For a moment the family thought something might be about to go awry, but Shirley said they looked decent and she knew they were genuine and just wanted to do a good deed.

“I’m a pretty good judge of character they were well dressed and spoke nicely and had obviously been brought up well,” she said.

“When they came past me I was sitting in the car and I tried to give them some money for their gesture but they wouldn’t take anything I said, ‘Shout yourselves a drink at least’ but no, they didn’t want anything in return.

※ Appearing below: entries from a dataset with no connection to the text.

(* ===== verification/Tunnel.v ===== *)
(** * A connection end to end

    A client, the connection handler of src/forward/tcp.rs with the dialer, the
    SOCKS5 client and the relay it runs, a chain of proxies and a target behind
    them.  [Tunnel] is the whole of it: the proxies ([Net] of Chain.v), what the
    client has left to send and has received, and what the target has received;
    the target's own bytes come out of the last proxy.  [tunnel] answers every call
    of the handler, in pieces and in an order that [pick] chooses. *)

From S2P Require Import Prelude Str Ip Io Interference Constants Netopt Config Stats Socks5 Chain Relay Tcp.

Record Tunnel := MkTunnel {
  tn_net : Net;
  tn_time : nat;              (* calls of the relay so far *)
  tn_up : list Z;             (* sent by the client, not read yet *)
  tn_down : list Z;           (* received by the client *)
  tn_target : list Z;         (* received by the target *)
}.

Definition set_net (n : Net) (s : Tunnel) : Tunnel :=
  MkTunnel n (tn_time s) (tn_up s) (tn_down s) (tn_target s).

(** Some of [cap] bytes, at least one if there are any. *)
Definition portion (c cap : nat) : nat := match cap with O => 0%nat | S m => S (c mod S m) end.

Lemma portion_bound c cap : (portion c cap <= cap)%nat /\ ((0 < cap)%nat -> (0 < portion c cap)%nat).
Proof.
  destruct cap as [|m]; cbn [portion]; [lia|]. pose proof (Nat.mod_upper_bound c (S m)). lia.
Qed.

(** The bytes of the target that the last proxy has handed on and nobody has read. *)
Definition unread (n : Net) : list Z := outbuf (cur n).

Definition set_unread (bs : list Z) (n : Net) : Net :=
  MkNet (reached n) (MkSrv (phase (cur n)) (inbuf (cur n)) bs) (cur_cfg n) (next n).

(** The last proxy relays. *)
Definition open (n : Net) : Prop := (exists d p, phase (cur n) = PRelay d p) /\ next n = [].

Section Tunnel.
Context (pick : nat -> nat) (client : Fd).

Definition read_part (n : Z) (s : Tunnel) (src : list Z) : nat :=
  portion (pick (tn_time s)) (Nat.min (Z.to_nat n) (length src)).

Definition tunnel_read (f : Fd) (n : Z) (s : Tunnel) : io_result (list Z) * Tunnel :=
  if decide (f = client) then
    let k := read_part n s (tn_up s) in
    (Ok (take k (tn_up s)),
     MkTunnel (tn_net s) (S (tn_time s)) (drop k (tn_up s)) (tn_down s) (tn_target s))
  else
    let src := unread (tn_net s) in
    let k := read_part n s src in
    (Ok (take k src),
     MkTunnel (set_unread (drop k src) (tn_net s)) (S (tn_time s)) (tn_up s) (tn_down s) (tn_target s)).
(* ===== verification/Udp.v ===== *)
(** * src/forward/udp.rs: datagram forwarding with a session per client

    [bind_connected] and [new_session] are programs.  The receive loop of
    [serve] and the reverse tasks of the sessions share the session map and one
    activity clock per session, so they are a state, [UdpServe], and a step
    function on the events of the outside, [udp_step]; [None] is a step that
    cannot happen in that state.  A task runs from one [await] to the next: the
    loop waits for a datagram, for the socket of a new session, for a send and in
    the pause after an error; a reverse task in its [select!] and for a send.
    The runtime has several threads, so a reverse task that has left its loop is
    interrupted twice more, before it takes the lock of the map and before it
    drops its guard: another thread may look its session up, or replace it, in
    between. *)

From S2P Require Import Prelude Str Ip Io Constants Netopt Config Stats Relay Supervisor Tcp.

(** ** Opening a session *)

Definition unspecified_v4 : SocketAddr := SockAddr (V4 (Ipv4 0 0 0 0)) 0 0.
Definition unspecified_v6 : SocketAddr := SockAddr (V6 (Ipv6 [0; 0; 0; 0; 0; 0; 0; 0])) 0 0.

Definition bind_any (sa : SocketAddr) : SocketAddr :=
  if is_ipv4 (sa_ip sa) then unspecified_v4 else unspecified_v6.

Definition bind_connected (sa : SocketAddr) (mark : option Z) : io (io_result Fd) :=
  await? sock := call (SocketNew (for_address sa) DGRAM UDP) in
  await? _ := call (SetNonblocking sock true) in
  await? _ := when_some mark (fun m => call (SetMark sock m)) in
  await? _ := call (Bind sock (bind_any sa)) in
  await? _ := call (Connect sock sa) in
  call (FromStd sock).

Fixpoint bind_first (addrs : list SocketAddr) (mark : option Z) (last_err : option io_error) :
    io (io_result Fd) :=
  match addrs with
  | [] => Ret (Err (default (io_other "no target address") last_err))
  | sa :: addrs =>
      await r := bind_connected sa mark in
      match r with
      | Ok out => Ret (Ok out)
      | Err e => bind_first addrs mark (Some e)
      end
  end.

Definition new_session (target : str) (mark : option Z) : io (io_result Fd) :=
  match parse_socket_addr target with
  | Some sa => bind_connected sa mark
  | None =>
      await? addrs := call (LookupHost target) in
      bind_first addrs mark None
  end.

(** The text parsed by [bind_any] is that of these addresses. *)
Lemma bind_any_parses :
  parse_socket_addr "0.0.0.0:0" = Some unspecified_v4 /\
  parse_socket_addr "[::]:0" = Some unspecified_v6.
Proof. by vm_compute. Qed.

(** What opening a session asks of the system, in order. *)
Definition session_calls (sa : SocketAddr) (mark : option Z) (sock : Fd) :
    list {X : Type & IoE X} :=
  [existT _ (SocketNew (for_address sa) DGRAM UDP); existT _ (SetNonblocking sock true)] ++
  opt_call mark (SetMark sock) ++
  [existT _ (Bind sock (bind_any sa)); existT _ (Connect sock sa); existT _ (FromStd sock)].

Lemma bind_connected_calls o sa mark fd l0 l :
  run (record o) (bind_connected sa mark) l0 = (Ok fd, l) ->
  exists sock evs, l = l0 ++ evs /\ calls evs = session_calls sa mark sock.
Proof.
  unfold bind_connected. intros H.
  apply run_ok_inv in H as (sock & H). apply run_ok_inv in H as ([] & H).
  apply run_when_some in H as (evs & H & He).
  apply run_ok_inv in H as ([] & H). apply run_ok_inv in H as ([] & H).
  cbn in H. injection H as Hfd <-. exists sock. rewrite <- !app_assoc.
  eexists. split; [reflexivity|]. unfold calls, session_calls in *.
  repeat (rewrite fmap_cons || rewrite fmap_app). rewrite He. reflexivity.
Qed.

(** Failed attempts log only calls of their own. *)
Lemma bind_first_run o mark last addrs fd l0 l :
  run (record o) (bind_first addrs mark last) l0 = (Ok fd, l) ->
  exists sa l1 sock evs, sa ∈ addrs /\ l = l0 ++ l1 ++ evs /\ calls evs = session_calls sa mark sock.
Proof.
  revert last l0; induction addrs as [|sa addrs IH]; intros last l0; cbn [bind_first]; [done|].
  rewrite run_bind. destruct (run (record o) (bind_connected sa mark) l0) as [[out|e] l1] eqn:Hb.
  - intros [= -> <-]. destruct (bind_connected_calls _ _ _ _ _ _ Hb) as (sock & evs & -> & Hc).
    exists sa, [], sock, evs. split; [by left|done].
  - intros H. destruct (IH _ _ H) as (sa' & l2 & sock & evs & Hin & -> & Hc).
    pose proof (run_record_prefix o (bind_connected sa mark) l0) as [tr Htr].
    rewrite Hb in Htr. simpl in Htr. subst l1.
    exists sa', (tr ++ l2), sock, evs. split; [by right|]. by rewrite <- !app_assoc.
Qed.

(** A new session's socket, in whatever way the system answered, is one of
    the right family for one of the target's addresses, marked before it is
    bound to the unspecified address of that family and connected to the target;
    an [IP:port] literal is not resolved. *)
Lemma new_session_calls o target mark fd l :
  run (record o) (new_session target mark) [] = (Ok fd, l) ->
  exists sa l0 sock evs, l = l0 ++ evs /\ calls evs = session_calls sa mark sock /\
    match parse_socket_addr target with
    | Some sa' => sa = sa' /\ l0 = []
    | None => exists addrs, o _ (LookupHost target) [] = Ok addrs /\ sa ∈ addrs
    end.
Proof.
  unfold new_session. destruct (parse_socket_addr target) as [sa|].
  - intros H. destruct (bind_connected_calls _ _ _ _ _ _ H) as (sock & evs & -> & Hc).
    by exists sa, [], sock, evs.
  - rewrite run_record_ok. destruct (o _ (LookupHost target) []) as [addrs|e] eqn:Ho; [|done].
    intros H. destruct (bind_first_run _ _ _ _ _ _ _ H) as (sa & l1 & sock & evs & Hin & -> & Hc).
    exists sa, ([Ev (LookupHost target) (Ok addrs)] ++ l1), sock, evs. rewrite <- app_assoc. eauto.
Qed.

(** ** The receive loop and the reverse tasks *)

(** [targets[i].clone()], as in src/forward/tcp.rs with a plain counter *)
Definition udp_pick_target (targets : list str) (rr : Z) : option (str * Z) :=
  if (length targets =? 1)%nat then
    t ← targets !! 0%nat; Some (t, rr)
  else if (length targets =? 0)%nat then None
  else
    t ← targets !! Z.to_nat (rr mod Z.of_nat (length targets));
    Some (t, wrap 64 (rr + 1)).

(** [last_activity] is a cell shared by the map's entry, the loop and the
    reverse task: an index into [us_clocks]. *)
Record Session := MkSession { s_out : Fd; s_last : nat }.

(** A reverse task: spawned, waiting in its [select!] with the timer armed at a
    time, sending a reply to its client, out of its loop with its session still
    in the map, with its session removed, or ended. *)
Inductive RevPhase :=
| RSpawned
| RWaiting (armed : Z)
| RSending (data : list Z)
| RClosing
| RRemoved
| REnded.

Record Reverse := MkReverse {
  rv_peer : SocketAddr;
  rv_out : Fd;
  rv_last : nat;
  rv_phase : RevPhase;
}.

Inductive LoopPc :=
| LRecv                                                        (* in select! *)
| LPause                                                       (* sleep(50 ms) *)
| LOpen (peer : SocketAddr) (data : list Z) (target : str)     (* new_session(..).await *)
| LSend (peer : SocketAddr) (out : Fd) (data : list Z)         (* out.send(..).await *)
| LDone.

Record UdpServe := MkUdp {
  us_now : Z;                              (* mono_ms() *)
  us_stats : ListenerStats;
  us_rr : Z;
  us_pc : LoopPc;
  us_sessions : gmap SocketAddr Session;
  us_clocks : list Z;
  us_tasks : list Reverse;
  us_sent : list (SocketAddr * Fd * list Z); (* by out.send, of which client *)
  us_replies : list (SocketAddr * list Z);   (* by listener.send_to *)
}.

Inductive UdpEv :=
| UTick (d : Z)                                       (* time passes *)
| UCancelled                                          (* shutdown.cancelled() *)
| URecv (r : io_result (list Z * SocketAddr))         (* listener.recv_from *)
| UPauseOver                                          (* sleep(50 ms) *)
| UOpened (r : io_result Fd)                          (* new_session *)
| USent (r : io_result unit)                          (* out.send *)
| RStart (i : nat)                                    (* a reverse task's first poll *)
| RRecv (i : nat) (r : io_result (list Z))            (* out.recv *)
| RSent (i : nat) (r : io_result unit)                (* listener.send_to *)
| RTimer (i : nat)                                    (* sleep(UDP_TTL) *)
| RRemove (i : nat)                                   (* sessions.lock().remove *)
| RDrop (i : nat).                                    (* the guard is dropped *)

Definition lookup_session (sessions : gmap SocketAddr Session) (peer : SocketAddr) :
    option (Fd * nat) :=
  (fun s => (s_out s, s_last s)) <$> sessions !! peer.

Definition set_rev (p : RevPhase) (t : Reverse) : Reverse :=
  MkReverse (rv_peer t) (rv_out t) (rv_last t) p.

(** [sessions.lock().unwrap().remove(&peer)] *)
Definition end_session (i : nat) (t : Reverse) (s : UdpServe) : UdpServe :=
  MkUdp (us_now s) (us_stats s) (us_rr s) (us_pc s)
    (delete (rv_peer t) (us_sessions s)) (us_clocks s) (<[i := set_rev RRemoved t]> (us_tasks s))
    (us_sent s) (us_replies s).

(** The task's end, which drops [_guard]. *)
Definition end_task (i : nat) (t : Reverse) (s : UdpServe) : UdpServe :=
  MkUdp (us_now s) (drop_guard (us_stats s)) (us_rr s) (us_pc s) (us_sessions s) (us_clocks s)
    (<[i := set_rev REnded t]> (us_tasks s)) (us_sent s) (us_replies s).

(** Another phase of a reverse task. *)
Definition to_phase (p : RevPhase) (i : nat) (t : Reverse) (s : UdpServe) : UdpServe :=
  MkUdp (us_now s) (us_stats s) (us_rr s) (us_pc s) (us_sessions s) (us_clocks s)
    (<[i := set_rev p t]> (us_tasks s)) (us_sent s) (us_replies s).

(** Back to the top of the reverse loop: a new [select!] with a new timer. *)
Definition rearm (i : nat) (t : Reverse) (s : UdpServe) : UdpServe :=
  to_phase (RWaiting (us_now s)) i t s.

(** [last.store(mono_ms())] *)
Definition touch (last : nat) (s : UdpServe) : UdpServe :=
  MkUdp (us_now s) (us_stats s) (us_rr s) (us_pc s) (us_sessions s)
    (<[last := us_now s]> (us_clocks s)) (us_tasks s) (us_sent s) (us_replies s).

(** [out.send(..)] returns; an error is only logged *)
Definition send (peer : SocketAddr) (out : Fd) (data : list Z) (r : io_result unit)
    (s : UdpServe) : UdpServe :=
  MkUdp (us_now s) (us_stats s) (us_rr s) LRecv (us_sessions s) (us_clocks s) (us_tasks s)
    (us_sent s ++ (if is_ok r then [(peer, out, data)] else [])) (us_replies s).

Definition reply (peer : SocketAddr) (data : list Z) (s : UdpServe) : UdpServe :=
  MkUdp (us_now s) (us_stats s) (us_rr s) (us_pc s) (us_sessions s) (us_clocks s) (us_tasks s)
    (us_sent s) (us_replies s ++ [(peer, data)]).

Definition set_loop (stats : ListenerStats) (rr : Z) (pc : LoopPc) (s : UdpServe) : UdpServe :=
  MkUdp (us_now s) stats rr pc (us_sessions s) (us_clocks s) (us_tasks s)
    (us_sent s) (us_replies s).

(** The new session: its cell, its entry, its guard and its reverse task. *)
Definition open_session (peer : SocketAddr) (out : Fd) (s : UdpServe) : UdpServe :=
  let last := length (us_clocks s) in
  MkUdp (us_now s) (on_accept (us_stats s)) (us_rr s) (us_pc s)
    (<[peer := MkSession out last]> (us_sessions s)) (us_clocks s ++ [us_now s])
    (us_tasks s ++ [MkReverse peer out last RSpawned]) (us_sent s) (us_replies s).

Definition pass (d : Z) (s : UdpServe) : UdpServe :=
  MkUdp (us_now s + d) (us_stats s) (us_rr s) (us_pc s) (us_sessions s) (us_clocks s)
    (us_tasks s) (us_sent s) (us_replies s).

“I could tell that they have been brought up to respect elderly people and they may even have someone with a disability in their family and so to them that is a natural inclination to help others.”

Shirley, who turns 86 this year, was rared in Sydney, and at the age of 10, she went to live in Broken Hill and has been there ever since. During her working life she was a nurse and also worked in Woolworths and other retail stores.